In fact non social species, like felines, are unmoved or even aggressive toward babies not kin related to them.
But we are primates, and being primates very social, we are subject to trivers reciprocal altruism, in other words: childs are very prone to help strangers if they feeds them. They can be adopted and parassitated as muscular force in exchange of a small piece of the meal, smaller than those of the natural childs of course, as foster care studies have demonstrated. So we can find others child very attractive too, because they can be very useful to us, because they are easily exploited due to the long period of dependence from adults.
This is not directly related to the cutness, anyway, that is a physical trait, with specific characteristics (big facial elements, head bigger than the body, small arms, etc.). If one puppy develops those traits to deceive his parents, those traits will be there to be seen by all the other people too. Unless there is a specific adaptation to resist such aestetic feedback in non kin related puppies, like in some non-social species, the brain response at a cute face is the same.

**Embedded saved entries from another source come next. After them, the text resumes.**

(* ===== verification/LinkTraffic.v ===== *)
(** * Packets through the link

    The batching of the two ends is the same function on packets that fit a
    record; the client's [send_packets] is a run of the link, whose records
    the server parses into the same packets.  The server's fragments are for
    packets that the client never takes. *)

From S2P Require Import Prelude Config Gate Handshake Server Crypto Replay Record Fragment Batch Rekey RekeyFacts RekaClient RekaFacts Link LinkFacts LinkInv LinkProps.
From stdpp Require Import relations.
Local Open Scope Z_scope.
Local Open Scope reka_scope.

(** ** Batches *)

(** A packet frame, and the plaintext of packets. *)
Definition packet_frame (packet : bytes) : Frame := mkFrame 0x01 0 packet.
Definition packets_image (packets : list bytes) : bytes := frames_image (packet_frame <$> packets).

Lemma batch_frames_whole rng n packets :
  Forall (λ p, len p <= 4076) packets → batch_frames rng 4080 n packets = packet_frame <$> packets.
Proof.
  revert n. induction packets as [|p packets IH]; intros n H; [done|]. apply Forall_cons_iff in H as [Hp H].
  cbn [batch_frames fmap list_fmap]. rewrite IH by done. unfold packet_frames, whole.
  by rewrite (proj2 (Z.leb_le (len p + 4) 4080)) by lia.
Qed.

(** A sequence of images cut into groups. *)
Lemma fmap_groups {A B} (f : A → B) (gs : list (list B)) (l : list A) :
  concat gs = f <$> l → ∃ gs' : list (list A), gs = (λ g : list A, f <$> g) <$> gs' ∧ concat gs' = l.
Proof.
  revert l. induction gs as [|g gs IH]; intros l H; cbn in H.
  - exists []. split; [done|]. by destruct l.
  - symmetry in H. apply fmap_app_inv in H as (l1 & l2 & -> & H2 & ->).
    destruct (IH l2 H2) as (gs' & -> & <-). by exists (l1 :: gs').
Qed.

(** The client's batches are the server's. *)
Lemma batch_same rng mtu packets batches plaintext n :
  mtu <= 4076 → Forall (λ p, len p <= mtu) packets →
  ∃ acc n', batch_loop rng packets 4080 (batches, plaintext) n = (Ok acc, n') ∧
    batch_plaintexts mtu packets batches plaintext =
      Ok (if negb (len acc.2 =? 0) then acc.1 ++ [acc.2] else acc.1).
Proof.
  intros Hm H. revert batches plaintext n. induction packets as [|p packets IH]; intros batches plaintext n.
  - by eexists _, n.
  - apply Forall_cons_iff in H as [Hp H]. cbn [batch_loop batch_plaintexts].
    rewrite (proj2 (Z.ltb_ge mtu (len p))) by lia. cbn [bail_if mbind outcome_bind].
    rewrite py_frame_image by lia. cbn [mbind outcome_bind].
    assert (len (frame_image (mkFrame 1 0 p)) = 4 + len p) as Hl by apply frame_image_len.
    rewrite (proj2 (Z.ltb_ge 4080 (len (frame_image (mkFrame 1 0 p))))) by lia. cbn [bail_if mbind outcome_bind].
    rewrite st_bind. unfold encode_packet. rewrite (proj2 (Z.leb_le (len p + 4) 4080)) by lia. rewrite st_bind.
    rewrite Frame_encode_image by (split_and!; cbn; lia). cbn [lift mret St_ret foldl add_frame].
    destruct (negb (len plaintext =? 0) && (4080 <? len plaintext + _)); by apply IH.
Qed.

Lemma plain_packets_image g : Forall (λ p, len p <= 4076) g → plain_packets (packets_image g) = Some g.
Proof.
  intros H. unfold plain_packets, packets_image.
  assert (packet_frame <$> g = plain_frame <$> (pair 1 <$> g)) as -> by by rewrite <- list_fmap_compose.
  rewrite parse_frames_images.
  - clear H. assert (existsb (λ f : Z * bytes, f.1 =? 3) (pair 1 <$> g) = false) as -> by by induction g.
    f_equal. induction g as [|p g IH]; [done|]. cbn. by f_equal.
  - rewrite list.Forall_fmap. eapply list.Forall_impl; [exact H|]. intros p Hp. cbn in Hp. split; cbn; lia.
Qed.

(** Both ends put [packets] into the same records, each of which holds whole
    packets and is what the other end parses. *)
Lemma tunnel_batches rng packets mtu n :
  (∀ m, len (rng m) = 4) → mtu <= 4076 → Forall (λ p, len p <= mtu) packets →
  ∃ groups n', concat groups = packets ∧
    batch_packets rng packets 4080 n = (Ok (packets_image <$> groups), n') ∧
    batch_plaintexts mtu packets [] [] = Ok (packets_image <$> groups) ∧
    Forall (λ g, 0 < len (packets_image g) <= 4080 ∧ plain_packets (packets_image g) = Some g ∧
                 parse_frames (packets_image g) Data = Ok (packet_frame <$> g)) groups.
Proof.
  intros Hr Hm H.
  assert (Forall (λ p, len p <= 4076) packets) as H2 by (eapply list.Forall_impl; [exact H|intros; cbn in *; lia]).
  assert (Forall (λ p, len p < 2 ^ 16) packets) as H3 by (eapply list.Forall_impl; [exact H|intros; cbn in *; lia]).
  destruct (batch_packets_spec rng packets 4080 n Hr ltac:(lia) H3) as (fgroups & n' & E & Hc & Hs).
  rewrite batch_frames_whole in Hc by done.
  destruct (fmap_groups packet_frame fgroups packets Hc) as (groups & -> & Hg).
  assert (frames_image <$> ((λ g, packet_frame <$> g) <$> groups) = packets_image <$> groups) as Hi
    by by rewrite <- list_fmap_compose.
  rewrite Hi in E. exists groups, n'. split; [done|]. split; [done|]. split.
  - destruct (batch_same rng mtu packets [] [] n Hm H) as (acc & n2 & E1 & E2). rewrite E2.
    unfold batch_packets in E. rewrite st_bind, E1 in E. by injection E as ->.
  - subst packets. rewrite list.Forall_fmap in Hs. apply list.Forall_forall. intros g Hg.
    apply List.Forall_concat in H2. rewrite list.Forall_forall in Hs, H2. specialize (Hs g Hg). specialize (H2 g Hg).
    split; [done|]. split.
    + by apply plain_packets_image.
    + assert (len (packets_image g) <= 4080) as Hle by apply Hs.
      apply parse_known; [|unfold packets_image in Hle; lia].
      rewrite list.Forall_fmap. eapply list.Forall_impl; [exact H2|]. intros p Hp. cbn in Hp.
      split; [split_and!; cbn; lia|done].
Qed.

Lemma batch_too_big mtu packets batches plaintext :
  Exists (λ p, mtu < len p) packets → is_ok (batch_plaintexts mtu packets batches plaintext) = false.
Proof.
  intros H. revert batches plaintext. induction H as [p packets Hp|p packets _ IH]; intros batches plaintext;
    cbn [batch_plaintexts].
  - by rewrite (proj2 (Z.ltb_lt _ _)).
  - destruct (bail_if (mtu <? len p) _) as [[]|m|]; [|done..]. cbn [mbind outcome_bind].
    destruct (py_frame 1 p) as [e|m|]; [|done..]. cbn [mbind outcome_bind].
    destruct (bail_if (4080 <? len e) _) as [[]|m|]; [|done..]. cbn [mbind outcome_bind]. by case_match.
Qed.

(** ** The client sends packets *)

Section Sends.
Context {C : Crypto} {L : CryptoLaws C}.
Variables ck sk secret : bytes.

(** What has been sent before plays no part. *)
Lemma send_data_after p c x :
  _send_data p (set_sent x c) = ((_send_data p (flushed c)).1, set_sent (x ++ ks_sent (_send_data p (flushed c)).2) (_send_data p (flushed c)).2).
Proof.
  destruct c as [i m l e n w k X t r pe cr f sn]. unfold _send_data. cbn [set_sent flushed].
  rewrite !st_bind. cbn [get_self]. rewrite !st_bind. cbn [ks_c2s_number ks_keys ks_session_id ks_epoch].
  destruct (seal_application_record _ _ _ _ _ _) as [record|m'|]; cbn; try done; by rewrite app_nil_r.
Qed.

Lemma sends_after ps c x :
  for_each ps _send_data (set_sent x c) =
    ((for_each ps _send_data (flushed c)).1,
     set_sent (x ++ ks_sent (for_each ps _send_data (flushed c)).2) (for_each ps _send_data (flushed c)).2).
Proof.
  revert c x. induction ps as [|p ps IH]; intros c x; [destruct c; cbn; by rewrite app_nil_r|].
  cbn [for_each]. rewrite !st_bind, send_data_after.
  destruct (_send_data p (flushed c)) as [[[]|m|] c1]; cbn [fst snd]; [|done..].
  assert (c1 = set_sent (ks_sent c1) c1) as H1 by by destruct c1.
  pose proof (IH c1 (ks_sent c1)) as E. rewrite <- H1 in E. rewrite IH, E. cbn [fst snd].
  destruct (for_each ps _send_data (flushed c1)) as [o []]. cbn. by rewrite <- app_assoc.
Qed.

(** The client of a reachable link can send. *)
Lemma inv_client_at sid l :
  link_inv sid l → ∃ E X K N M Q R, client_at sid E X K N M Q R (ln_client l) ∧ 0 <= E < 2 ^ 32 ∧ 0 <= N ∧
    ks_sent (ln_client l) = [].
Proof.
  intros [(E & HE & [H1 H2 H3 H4])|(E & HE & [H1 H2 H3 H4])].
  - destruct H4 as (X & K & U & D & V & W & N & M & Q & R & late & u1 & uc & u2 & d1 & dc & d2 & plate & p1 & p2
      & q1 & q2 & A1 & A2 & A3 & A4 & A5 & A6 & A7 & A8 & _).
    destruct (server_at_range _ _ _ _ _ _ _ _ _ A1) as (HE' & HU & _). exists E, X, K, N, M, Q, R.
    pose proof (len_nonneg u1). pose proof (len_nonneg u2). by split_and!; try lia.
  - destruct H4 as (X & K & X' & K' & key & ctx & dn & U & V & W & D' & W' & N & M & Q & R & late & d1 & fin & d2
      & dc & d3 & plate & q1 & q2 & q3 & D0 & A1 & A2 & A3 & A4 & A5 & A6 & A7 & A8 & A9 & A10 & _).
    destruct (server_at_range _ _ _ _ _ _ _ _ _ A1) as (HE' & _). exists E, X, K, N, M, Q, R.
    pose proof (len_nonneg late). by split_and!; try lia.
Qed.

(** Each plaintext sent is a step of the client. *)
Lemma send_steps sid ps : ∀ l,
  len sid = 16 → link_inv sid l → Forall (λ p, len p <= 4080) ps → ks_c2s_number (ln_client l) + len ps <= 2 ^ 62 →
  ∃ c', for_each ps _send_data (ln_client l) = (Ok (), c') ∧
    rtc (link_step ck sk secret) l
      (mkLink (ln_server l) (flushed c') (ln_up l ++ ks_sent c') (ln_down l) (ln_up_sent l ++ ps) (ln_up_got l)
         (ln_down_sent l) (ln_down_got l)).
Proof.
  induction ps as [|p ps IH]; intros l Hl Hi Hps Hn;
    destruct (inv_client_at sid l Hi) as (E & X & K & N & M & Q & R & Hc & HE & HN & Hs).
  - exists (ln_client l). split; [done|]. rewrite Hs, !app_nil_r.
    destruct l as [s [] up down us ug ds dg]. cbn in *. by subst.
  - apply Forall_cons_iff in Hps as [Hp Hps]. rewrite len_cons in Hn. pose proof (len_nonneg ps).
    pose proof (ca_number _ _ _ _ _ _ _ _ _ Hc) as HcN.
    destruct (send_data_at sid Hl _ _ _ _ _ _ _ (ln_client l) p Hc HE ltac:(lia) Hp)
      as (e & c1 & E1 & _ & Hc1 & Hs1 & _).
    rewrite Hs in Hs1. cbn [app] in Hs1. destruct l as [s c up down us ug ds dg]. cbn in *.
    assert (link_inv sid (mkLink s (flushed c1) (up ++ [e]) down (us ++ [p]) ug ds dg)) as Hi1.
    { rewrite <- Hs1. eapply inv_client_data; eauto. lia. }
    destruct (IH _ Hl Hi1 Hps) as (c2 & E2 & Hr).
    { cbn. pose proof (ca_number _ _ _ _ _ _ _ _ _ Hc1). destruct c1. cbn in *. lia. }
    cbn in E2, Hr. exists (set_sent (e :: ks_sent c2) c2). split.
    + rewrite st_bind, E1. assert (c1 = set_sent [e] c1) as -> by by rewrite <- Hs1; destruct c1.
      by rewrite sends_after, E2.
    + eapply rtc_l; [eapply (client_data _ _ _ s c up down us ug ds dg p c1); [done|lia|done]|]. rewrite Hs1.
      destruct c2. cbn in *. by rewrite <- !app_assoc in Hr.
Qed.

End Sends.

(** ** Properties *)

Module LinkPackets.
Section Props.
Context {C : Crypto} {L : CryptoLaws C}.
Variables ck sk secret : bytes.

(** C19: the client's packets reach the server's parser.  In every reachable
    state, [send_packets] on packets within the negotiated MTU succeeds; it
    seals the packets in order, whole, several to a record of at most 4080
    bytes, as a run of the link, each record's plaintext is what the server's
    [parse_frames] takes apart into the same packets, and with the delivery of
    the link the server receives exactly these packets.  A packet above the
    MTU is refused before anything is sent. *)
Theorem client_sends_packets (l : Link) (packets : list bytes) :
  reachable ck sk secret l → ks_mtu (ln_client l) <= 4076 →
  ks_c2s_number (ln_client l) + len packets <= 2 ^ 62 →
  (Forall (λ p, len p <= ks_mtu (ln_client l)) packets →
   ∃ groups c', concat groups = packets ∧ send_packets packets (ln_client l) = (Ok (), c') ∧
     Forall (λ g, len (packets_image g) <= 4080 ∧ parse_frames (packets_image g) Data = Ok (packet_frame <$> g)) groups ∧
     reachable ck sk secret
       (mkLink (ln_server l) (flushed c') (ln_up l ++ ks_sent c') (ln_down l)
          (ln_up_sent l ++ (packets_image <$> groups)) (ln_up_got l) (ln_down_sent l) (ln_down_got l))) ∧
  (Exists (λ p, ks_mtu (ln_client l) < len p) packets →
   is_ok (send_packets packets (ln_client l)).1 = false ∧ (send_packets packets (ln_client l)).2 = ln_client l).
Proof.
  intros Hr Hm Hn. split.
  - intros Hp. destruct (reachable_inv _ _ _ l Hr) as (sid & Hl & Hi).
    destruct (tunnel_batches (λ _, replicate 4 Byte.x00) packets _ 0%nat (λ _, eq_refl) Hm Hp)
      as (groups & _ & Hg & _ & Hb & Hf).
    assert (len (packets_image <$> groups) <= len packets) as Hlen.
    { subst packets. clear -Hf. induction Hf as [|g gs [Hg _] _ IH]; [done|]. cbn [fmap list_fmap concat].
      rewrite len_cons, len_app. destruct g; [destruct Hg as [Hg _]; discriminate Hg|]. rewrite len_cons. pose proof (len_nonneg g). lia. }
    destruct (send_steps ck sk secret sid (packets_image <$> groups) l Hl Hi) as (c' & Hs & Hrun); [|lia|].
    { rewrite list.Forall_fmap. eapply list.Forall_impl; [exact Hf|]. cbn. tauto. }
    exists groups, c'. split; [done|]. split.
    { unfold send_packets. rewrite st_bind. cbn [get_self]. by rewrite st_bind, Hb. }
    split; [eapply list.Forall_impl; [exact Hf|]; cbn; tauto|].
    destruct Hr as (s & c & Hk & Hr). exists s, c. split; [done|]. by etrans.
  - intros Hx. unfold send_packets. rewrite st_bind. cbn [get_self]. rewrite st_bind.
    pose proof (batch_too_big _ packets [] [] Hx) as Hb. by destruct (batch_plaintexts _ packets [] []).
Qed.

End Props.
End LinkPackets.


(** ** The server's fragments

    The server cuts a packet of more than 4076 bytes into fragments; the
    client's reassembler refuses every fragment of a packet above the
    negotiated MTU, which is 1280, and the error ends its session. *)
Lemma server_fragments_refused id total offset data now s :
  0 <= id < 2 ^ 32 → 0 <= total → PyFragments.maximum_packet s < total < 2 ^ 16 → 0 <= offset < 2 ^ 16 → len data < 2 ^ 16 →
  PyFragments.push (fragment_body id total offset data) now s =
    (Err "invalid fragment", (PyFragments.expire now s).2).
Proof.
  intros Hi Ht0 Ht Ho Hd. unfold PyFragments.push, fragment_body. rewrite st_bind. cbn [PyFragments.expire modify].
  rewrite st_bind. set (s1 := PyFragments.with_assemblies _ s).
  pose proof (len_nonneg data).
  assert (len (to_be_bytes 4 id ++ to_be_bytes 2 total ++ to_be_bytes 2 offset ++ to_be_bytes 2 (len data) ++ data)
    = 10 + len data) as Hl by len_lia.
  rewrite Hl, (proj2 (Z.ltb_ge (10 + len data) 10)) by lia. cbn [bail_if lift]. rewrite st_bind. cbn [get_self].
  rewrite st_bind. slices. rewrite !from_to_be_small by lia.
  rewrite (proj2 (Z.ltb_lt (PyFragments.maximum_packet s1) total)) by (cbn; lia).
  by rewrite orb_true_r.
Qed.

Module LinkTrafficWitness.
#[local] Existing Instances Toy.crypto Toy.laws.
Import LinkWitness LinkPackets.

Definition packets : list bytes := replicate 5 (replicate 1280 Byte.x45).

Lemma client_sends_packets_witness :
  ∃ groups c', concat groups = packets ∧ send_packets packets (ln_client (reached busy)) = (Ok (), c').
Proof.
  destruct (proj1 (client_sends_packets [] [] [] (reached busy) packets (script_reachable busy ltac:(vm_compute; reflexivity))
    ltac:(vm_compute; discriminate) ltac:(vm_compute; discriminate))) as (groups & c' & H1 & H2 & _).
  { repeat constructor; vm_compute; discriminate. }
  exists groups, c'. split; [exact H1|exact H2].
Defined.
End LinkTrafficWitness.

I find the bunny cuter than any human baby I ever seen, and I believe that the majority of people will share the same feeling, but our opinions are aneddotical and do not constitute scientific proof. What we need is to take a statistically unbiased sample of people and asking who is cuter between the two, eliminating in this way the random influences (positive or negative) on the istinctive cuteness reaction caused by cultural bias or personal experiences, because those should be distributed equally and then cancelling each other, while the genetic bias should emerge as the dominant result being shared by all the people in the sample. Maybe someone will do a study about cuteness in the future, corroborating my theory or falsifing it. But the point is that there is nothing “unscientific” about evolutionary psychology. It’s a science, and it’s the best model of the human psychology ever developed.